コミュニケーション講師、心理セラピストして活躍する吉井奈々さん。元男性の吉井さんは性別適合手術を受けて戸籍を女性に変更。4年ほど前に10歳年下の航平さんと結婚し、現在は吉井さんが外で働き、航平さんが専業主夫をしています。二人にとっての理想の夫婦や仲良くい続ける秘訣とは?
「お互いができることをしてサポートする“きのう何食べ”の二人が理想」
私たちは私が元男性のトランジェンダー、私が外で働き、夫の航平が専業主夫。子どもを持たない選択をするなど、世間一般の夫婦とは少し違うかもしれません。でもこれまでに大きな喧嘩や危機はあまりありませんでした。秘訣は「自分ができることはするけれど、相手に同じことを求めない」だと思います。例えば我が家では料理は専業主夫の夫がつくってくれていますが、「たまには奈々が料理をしてよ」とは絶対に言いません。逆に私も、「外で働いて欲しい、私がやっていることを航平にもやってほしい」とは決して思いません。
自分が当たり前にやっていることって、同じように相手に対しても求めがちですよね。でもそれが相手にとっても得意なこととは限らない。だから押しつけるようなことはお互いしないように気をつけています。二人ともどうしても苦手なことは、協力してやるか、外部の委託やそういうサービスを利用するときもありますね。
それに気づけたのはコロナ禍。結婚してすぐに二人でいる時間が増えたため、つい口喧嘩になることも。そのときにお互いに価値観の押しづけはよくないと気づけました。逆に私が重く受け止めていることを、「大丈夫でしょ」と楽観的に捉える面を知ることができ、こういう考え方ができる人もいるんだと、気が楽になりましたね。

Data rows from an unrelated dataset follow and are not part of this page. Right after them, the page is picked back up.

(* ===== verification/LifecycleFacts.v ===== *)
(** Stopping is orderly: the vCPU loop ends only after a request and the first
    reason is the one kept; the process exits once every thread is gone, with
    that reason's code, and from wherever it is once asked to stop it can get
    there without the guest's help. *)

From stdpp Require Import strings.
From S2P Require Import Prelude PciBus PciBusAccess Lifecycle.

#[export] Instance VcpuPc_eq_dec : EqDecision VcpuPc.
Proof. solve_decision. Defined.

(** * The loop *)

Section Loop.
Context {D G : Type} {HD : PciDevice D} {HG : IoeventRegistrar G} {HT : KvmText}.
Implicit Types (b : Board D G).

(** What a guest's write to the power ports asks for. *)
Definition power_asks (port : Z) (data : list Z) : option ExitReason :=
  value ← head data;
  if (port =? SLEEP_CONTROL_PORT) && Z.testbit value 5 && (Z.land (Z.shiftr value 2) 7 =? 5) then Some PowerOff
  else if (port =? RESET_PORT) && Z.testbit value 1 then Some Reset else None.

Lemma land_pow2_bit x k : 0 <= k -> (Z.land x (2 ^ k) =? 0) = negb (Z.testbit x k).
Proof.
  intros Hk. rewrite <- (Z.shiftl_1_l k). destruct (Z.testbit x k) eqn:E; simpl.
  - apply Z.eqb_neq. intros H. assert (Z.testbit (Z.land x (Z.shiftl 1 k)) k = false) by (by rewrite H, Z.bits_0).
    rewrite Z.land_spec, E, Z.shiftl_spec, Z.sub_diag in * by lia. done.
  - apply Z.eqb_eq. apply Z.bits_inj'. intros j Hj. rewrite Z.land_spec, Z.bits_0, Z.shiftl_spec by lia.
    destruct (decide (j = k)) as [->|Hn]; [by rewrite E|]. destruct (decide (j < k)); [by rewrite (Z.testbit_neg_r 1), andb_false_r by lia|].
    rewrite <- (Z.pow_0_r 2), Z.pow2_bits_false by lia. by rewrite andb_false_r.
Qed.

Lemma power_write_asks s port data :
  power_write s port data = match power_asks port data with Some r => request s r | None => s end.
Proof.
  destruct data as [|v data]; [done|]. unfold power_write, power_asks. cbn [head mbind option_bind].
  change SLP_EN with (2 ^ 5). unfold has_bits. change (Z.land v 2) with (Z.land v (2 ^ 1)).
  rewrite (land_pow2_bit v 5), (land_pow2_bit v 1) by lia.
  assert (Z.shiftr (Z.land v SLP_TYP_MASK) SLP_TYP_SHIFT = Z.land (Z.shiftr v 2) 7) as -> by (by rewrite Z.shiftr_land).
  unfold SLP_TYP_S5. destruct (port =? SLEEP_CONTROL_PORT) eqn:E; bool_prop.
  - subst port. change (SLEEP_CONTROL_PORT =? RESET_PORT) with false.
    change (SLEEP_CONTROL_PORT =? SLEEP_CONTROL_PORT) with true. destruct (Z.testbit v 5), (Z.land (Z.shiftr v 2) 7 =? 5); done.
  - rewrite negb_involutive. by destruct (port =? RESET_PORT), (Z.testbit v 1).
Qed.

Lemma power_asks_clean port data r : power_asks port data = Some r -> r = PowerOff \/ r = Reset.
Proof. unfold power_asks. destruct data; [done|]. cbn [head mbind option_bind]. repeat case_match; naive_solver. Qed.

(** Each return of [KVM_RUN] either goes on with the stop signal as it was or as
    a write to the power ports left it, or asks to stop and leaves. *)
Lemma vcpu_result_asks b r :
  let '(b', _, more) := vcpu_result b r in
  (shutdown b' = shutdown b /\ more = true) \/
  exists reason, reason <> ALL_STOPPED /\ shutdown b' = request (shutdown b) reason.
Proof.
  destruct r as [e|errno]; simpl.
  - destruct e; simpl; try (right; eexists; split; [|done]; unfold ALL_STOPPED; discriminate).
    + destruct (power_handles port); [|destruct (serial_handles port); by left].
      simpl. rewrite power_write_asks. destruct (power_asks port data) as [r|] eqn:E; [|by left].
      right. exists r. split; [|done]. by destruct (power_asks_clean _ _ _ E) as [-> | ->].
    + destruct (power_handles port); [by left|]. destruct (serial_handles port); [by left|].
      destruct (handle_pio_read (pci_bus b) port data) as [[bus d] ok]. by left.
    + destruct (handle_mmio_read (pci_bus b) addr data) as [[bus d] ok]. by left.
    + by left.
    + by left.
  - destruct (errno =? EINTR); [by left|]. destruct (errno =? EAGAIN); [by left|]. right; eexists; split; [|done]; unfold ALL_STOPPED; discriminate.
Qed.

Lemma vcpu_result_fatal b r :
  (vcpu_result b r).2 = false -> requested (shutdown (vcpu_result b r).1.1) = true.
Proof.
  destruct r as [e|errno]; simpl.
  - destruct e; simpl; try done; repeat case_match; simpl; try done.
  - repeat case_match; done.
Qed.

Lemma request_keeps s r r' : reason s = Some r -> reason (request s r') = Some r.
Proof. intros H. simpl. by rewrite H. Qed.

(** A vCPU leaves its loop only when the machine is stopping, and the first
    reason is the one reported.  Over any returns of KVM_RUN, from a stop signal
    whose flag implies a reason: if the loop ends, the flag is up and a reason is
    recorded; a reason already recorded is never displaced; if it has not ended,
    the flag is down and nothing has been recorded since; and once the flag is up
    the loop ends before KVM_RUN is called again. *)
Theorem vcpu_loop_stops b runs :
  (requested (shutdown b) = true -> is_Some (reason (shutdown b))) ->
  let '(b', ds, ended) := run_vcpu_loop b runs in
  (ended = true -> requested (shutdown b') = true /\ is_Some (reason (shutdown b'))) /\
  (forall r, reason (shutdown b) = Some r -> reason (shutdown b') = Some r) /\
  (ended = false -> shutdown b' = shutdown b /\ requested (shutdown b') = false /\ length ds = length runs) /\
  (requested (shutdown b) = true -> b' = b /\ ds = [] /\ ended = true).
Proof.
  revert b. induction runs as [|r runs IH]; intros b Hok; cbn [run_vcpu_loop].
  { destruct (requested (shutdown b)) eqn:E; naive_solver. }
  destruct (requested (shutdown b)) eqn:E; [naive_solver|].
  pose proof (vcpu_result_asks b r) as Ha. pose proof (vcpu_result_fatal b r) as Hf.
  destruct (vcpu_result b r) as [[b1 d] more]. simpl in Hf.
  assert (requested (shutdown b1) = true -> is_Some (reason (shutdown b1))) as Hok1.
  { destruct Ha as [[-> _]|(x & _ & ->)]; [by rewrite E|done]. }
  assert (forall x, reason (shutdown b) = Some x -> reason (shutdown b1) = Some x) as Hk.
  { intros x Hx. destruct Ha as [[-> _]|(y & _ & ->)]; [done|by apply request_keeps]. }
  destruct more; [|naive_solver]. specialize (IH b1 Hok1).
  destruct (run_vcpu_loop b1 runs) as [[b2 ds] ended]. destruct IH as (I1 & I2 & I3 & I4).
  split; [done|]. split; [auto|]. split; [|done]. intros He. destruct (I3 He) as (H1 & H2 & H3).
  split; [|split; [done|simpl; by rewrite H3]]. destruct Ha as [[Ha _]|(x & _ & Ha)]; [congruence|].
  rewrite H1, Ha in H2. discriminate.
Qed.

End Loop.

#[local] Instance plain_text : KvmText := {| errno_text := fun _ => "EIO"; exit_debug := fun _ => "?"; hex_text := fun _ => "0x0" |}.

Definition test_board : Board FakeDevice RecordingRegistrar :=
  {| pci_bus := set_ioevent_registrar (Bus_new TEST_MMIO64) []; serial := Serial_new; shutdown := Shutdown_new |}.

(** A guest prints a byte, then powers off; what it does after is not served. *)
Definition power_off_runs : list RunResult :=
  [RunOk (IoOut 0x3f8 [104]); RunErr EINTR; RunOk (IoOut 0x600 [0x34]); RunOk (IoOut 0xcf9 [0x0e])].

Lemma vcpu_loop_stops_witness :
  (run_vcpu_loop test_board power_off_runs).2 = true /\
  requested (shutdown (run_vcpu_loop test_board power_off_runs).1.1) = true /\
  reason (shutdown (run_vcpu_loop test_board power_off_runs).1.1) = Some PowerOff.
Proof.
  pose proof (vcpu_loop_stops test_board power_off_runs) as H.
  assert ((run_vcpu_loop test_board power_off_runs).2 = true) as E by (vm_compute; reflexivity).
  destruct (run_vcpu_loop test_board power_off_runs) as [[b' ds] ended] eqn:Er.
  split; [exact E|]. split; [apply H; [discriminate|exact E]|].
  simpl. apply (f_equal (fun x => reason (shutdown x.1.1))) in Er. simpl in Er. rewrite <- Er. vm_compute. reflexivity.
Defined.

(** * The threads *)

#[local] Instance WatchPc_eq_dec : EqDecision WatchPc.
Proof. solve_decision. Defined.

Definition gone (l : list VcpuPc) : nat := length (filter (fun v => v = Gone) l).

Lemma gone_insert l k v v' :
  l !! k = Some v ->
  (gone (<[k := v']> l) + (if decide (v = Gone) then 1 else 0) = gone l + (if decide (v' = Gone) then 1 else 0))%nat.
Proof.
  unfold gone. revert k. induction l as [|x l IH]; intros [|k] H; simpl in H; [done..| |].
  - injection H as ->. change (<[0%nat := v']> (v :: l)) with (v' :: l). rewrite !filter_cons.
    destruct (decide (v = Gone)), (decide (v' = Gone)); cbn [length]; lia.
  - change (<[S k := v']> (x :: l)) with (x :: <[k := v']> l). rewrite !filter_cons. specialize (IH k H).
    destruct (decide (x = Gone)); cbn [length]; lia.
Qed.

Lemma gone_all l : gone l = length l -> Forall (fun v => v = Gone) l.
Proof.
  unfold gone. induction l as [|v l IH]; [constructor|]. rewrite filter_cons. case_decide as Hv.
  - simpl. intros H. constructor; [done|]. apply IH. lia.
  - simpl. pose proof (length_filter (fun v => v = Gone) l). lia.
Qed.

Lemma gone_le l : (gone l <= length l)%nat.
Proof. apply length_filter. Qed.

(** What a vCPU thread's place says of the stop signal. *)
Definition vcpu_ok (s : Shutdown) (v : VcpuPc) : Prop :=
  match v with
  | Asking r _ => r <> ALL_STOPPED
  | Raising _ => is_Some (reason s)
  | Leaving | Gone => requested s = true
  | _ => True
  end.

Definition later (s s' : Shutdown) : Prop :=
  (requested s = true -> requested s' = true) /\ (forall r, reason s = Some r -> reason s' = Some r).

Lemma record_later s r : later s (record_reason s r).
Proof. split; [done|]. intros x H. simpl. by rewrite H. Qed.

Lemma raise_later s : later s (raise_flag s).
Proof. by split. Qed.

Lemma later_refl s : later s s.
Proof. by split. Qed.
(** [Report::gather]. *)
Definition gather_reads : HostM (W := W) Report :=
  uid ← ask_num Geteuid;
  gid ← ask_num Getegid;
  raw ← ask_text (ReadText (ascii_bytes "/proc/self/cgroup"));
  let cgroup := cgroup_of raw in
  memory ← look_reads cgroup "memory.max";
  cpu ← look_reads cgroup "cpu.max";
  io ← look_reads cgroup "io.max";
  pids ← look_reads cgroup "pids.max";
  own ← ask_text (ReadLink (ascii_bytes "/proc/self/ns/net"));
  init ← ask_text (ReadLink (ascii_bytes "/proc/1/ns/net"));
  mret {| r_uid := uid; r_gid := gid; r_cgroup := cgroup; memory_max := memory.1; memory_bound_by := memory.2;
          cpu_max := cpu.1; cpu_bound_by := cpu.2; io_max := io.1; pids_max := pids.1; net_ns := inode_of own;
          net_ns_is_own := (fun i => bool_decide (Some i <> inode_of own)) <$> inode_of init |}.

Definition id_map (n : Z) : Text := show n ++ ascii_bytes " " ++ show n ++ ascii_bytes " 1".

Definition enter_user_namespace : HostM (W := W) () :=
  status ← ask_text (ReadText (ascii_bytes "/proc/self/status"));
  check (bool_decide (thread_count status = Some 1) || bool_decide (thread_count status = None)) ;;
  uid ← ask_num Geteuid;
  gid ← ask_num Getegid;
  must (Unshare CLONE_NEWUSER) ;;
  must (WriteText (ascii_bytes "/proc/self/setgroups") (ascii_bytes "deny")) ;;
  must (WriteText (ascii_bytes "/proc/self/uid_map") (id_map uid)) ;;
  must (WriteText (ascii_bytes "/proc/self/gid_map") (id_map gid)).

Definition enter_network_namespace : HostM (W := W) () := must (Unshare CLONE_NEWNET).

End Namespaces.

(** ** The report, read *)

(** A host that answers from [FS] for as long as it is asked. *)
Section Reads.
Context {W : Type} {HW : HostSys W} {FS : ProcFs} (w : W).
Hypothesis files : forall p, hsys w (ReadText p) = (w, match read_to_string p with Some t => HText t | None => HErr end).
Hypothesis links : forall p, hsys w (ReadLink p) = (w, match read_link p with Some t => HText t | None => HErr end).
Hypothesis ids : hsys w Geteuid = (w, HNum geteuid) /\ hsys w Getegid = (w, HNum getegid).

Lemma runs_answer {A} c t (f : option Text -> HostM A) Q :
  hsys w c = (w, match t with Some t => HText t | None => HErr end) -> runs (f t) w Q -> runs (ask_text c ≫= f) w Q.
Proof.
  intros Hc Hf. apply runs_bind, runs_bind. eapply runs_ask; [exact Hc|]. apply runs_ret. by destruct t.
Qed.

Lemma runs_number {A} c n (f : Z -> HostM A) Q : hsys w c = (w, HNum n) -> runs (f n) w Q -> runs (ask_num c ≫= f) w Q.
Proof. intros Hc Hf. apply runs_bind, runs_bind. eapply runs_ask; [exact Hc|]. by apply runs_ret. Qed.

Lemma effective_reads_exact seen paths file :
  runs (effective_reads seen paths file) w (fun w' a => w' = w /\ a = effective_in seen paths file).
Proof.
  revert seen. induction paths as [|p paths IH]; intros seen; cbn [effective_reads effective_in]; [by apply runs_ret|].
  eapply runs_answer; [apply files|]. cbv zeta. unfold Limit_read. rewrite <- app_assoc.
  destruct (is_set _); [by apply runs_ret|apply IH].
Qed.

Lemma look_reads_exact {A} cg file (f : _ -> HostM A) Q :
  runs (f (look cg file)) w Q -> runs (look_reads cg file ≫= f) w Q.
Proof.
  intros Hf. apply runs_bind. destruct cg as [c|]; [|by apply runs_ret].
  eapply runs_weaken; [apply effective_reads_exact|]. by intros w' a [-> ->].
Qed.

(** [main] makes the report of [gather]. *)
Lemma gather_reads_exact : runs gather_reads w (fun w' r => w' = w /\ r = gather).
Proof.
  destruct ids as [Hu Hg]. unfold gather_reads. eapply runs_number; [exact Hu|]. eapply runs_number; [exact Hg|].
  eapply runs_answer; [apply files|]. cbv zeta. do 4 apply look_reads_exact.
  eapply runs_answer; [apply links|]. eapply runs_answer; [apply links|]. by apply runs_ret.
Qed.

End Reads.

(** * The walk from the leaf to the root *)

(** A cgroup by its names, the root without any. *)
Definition cgroup_text (cs : list Text) : Text := concat (cons SLASH <$> cs).

Definition plain_name (c : Text) : Prop := c <> [] /\ SLASH ∉ c.

Lemma cgroup_text_snoc cs c : cgroup_text (cs ++ [c]) = cgroup_text cs ++ SLASH :: c.
Proof. unfold cgroup_text. rewrite fmap_app, concat_app. simpl. by rewrite app_nil_r. Qed.

Lemma rfind_absent c l : c ∉ l -> rfind c l = None.
Proof.
  induction l as [|x l IH]; [done|]. rewrite not_elem_of_cons. intros [Hx Hl]. simpl. rewrite IH by done.
  by rewrite (proj2 (Z.eqb_neq x c)).
Qed.

Lemma rfind_last c l k : c ∉ k -> rfind c (l ++ c :: k) = Some (length l).
Proof.
  intros Hk. induction l as [|x l IH]; simpl; [by rewrite rfind_absent, Z.eqb_refl|]. by rewrite IH.
Qed.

「年齢に合わせた変化を楽しみながら、ずっと仲良くいたい」
私の両親は旅行が大好きで、年齢を重ねるごとに、その歳に合った楽しみ方を見つけています。若い頃は世界一周の旅に出ていましたが、最近はゆっくり観光ができるクルーズ船の旅がお気に入りだそう。今のままでも楽しいのですが、私たちも年齢に合わせた変化を楽しみながらずっと仲良くいたいと思っています。最近の理想は、漫画やドラマでも話題の「きのう何食べた?」の二人。夫のつくったおいしいご飯を食べながら、お互いができることをサポートしながら生活していく姿は憧れですね。
「元男性のトランジェンダーと夫婦ってどうなの?」と感じる人もいると思いますが、私たちは二人だからこそ面白いこと、楽しいことが多いように感じています。元男性だから食べる量や食の趣味は似ているし、小さい頃は男の子カルチャーで育ったので話も合う。ゲイの友達を呼んで家でパーティーをするなど、普通の家庭ではないことがたくさんあります。
「二人がいつも楽しくいられる形を選択したい」
私たち夫婦は世の中から求められている夫婦のモデルとは違うかもしれませんが、二人がいつも楽しくいられる形を選択しています。世の中から色眼鏡で見られることもまだまだありますが、世間のために生きているわけではありません。
実際に一歩踏み出してみると離れていく人もいますが、私たちが楽しむ姿を見て応援してくれる人もいます。もし不安だったり反対している人がいても、私たちがずっと幸せな姿を見ていたら、きっと安心すると思うんです。何度も話し合うよりもそれが一番効果的なはず。もし私たちと同じような環境で悩んでいる人がいるならば、ぜひ二人の楽しいことを大切にしてほしいと思います。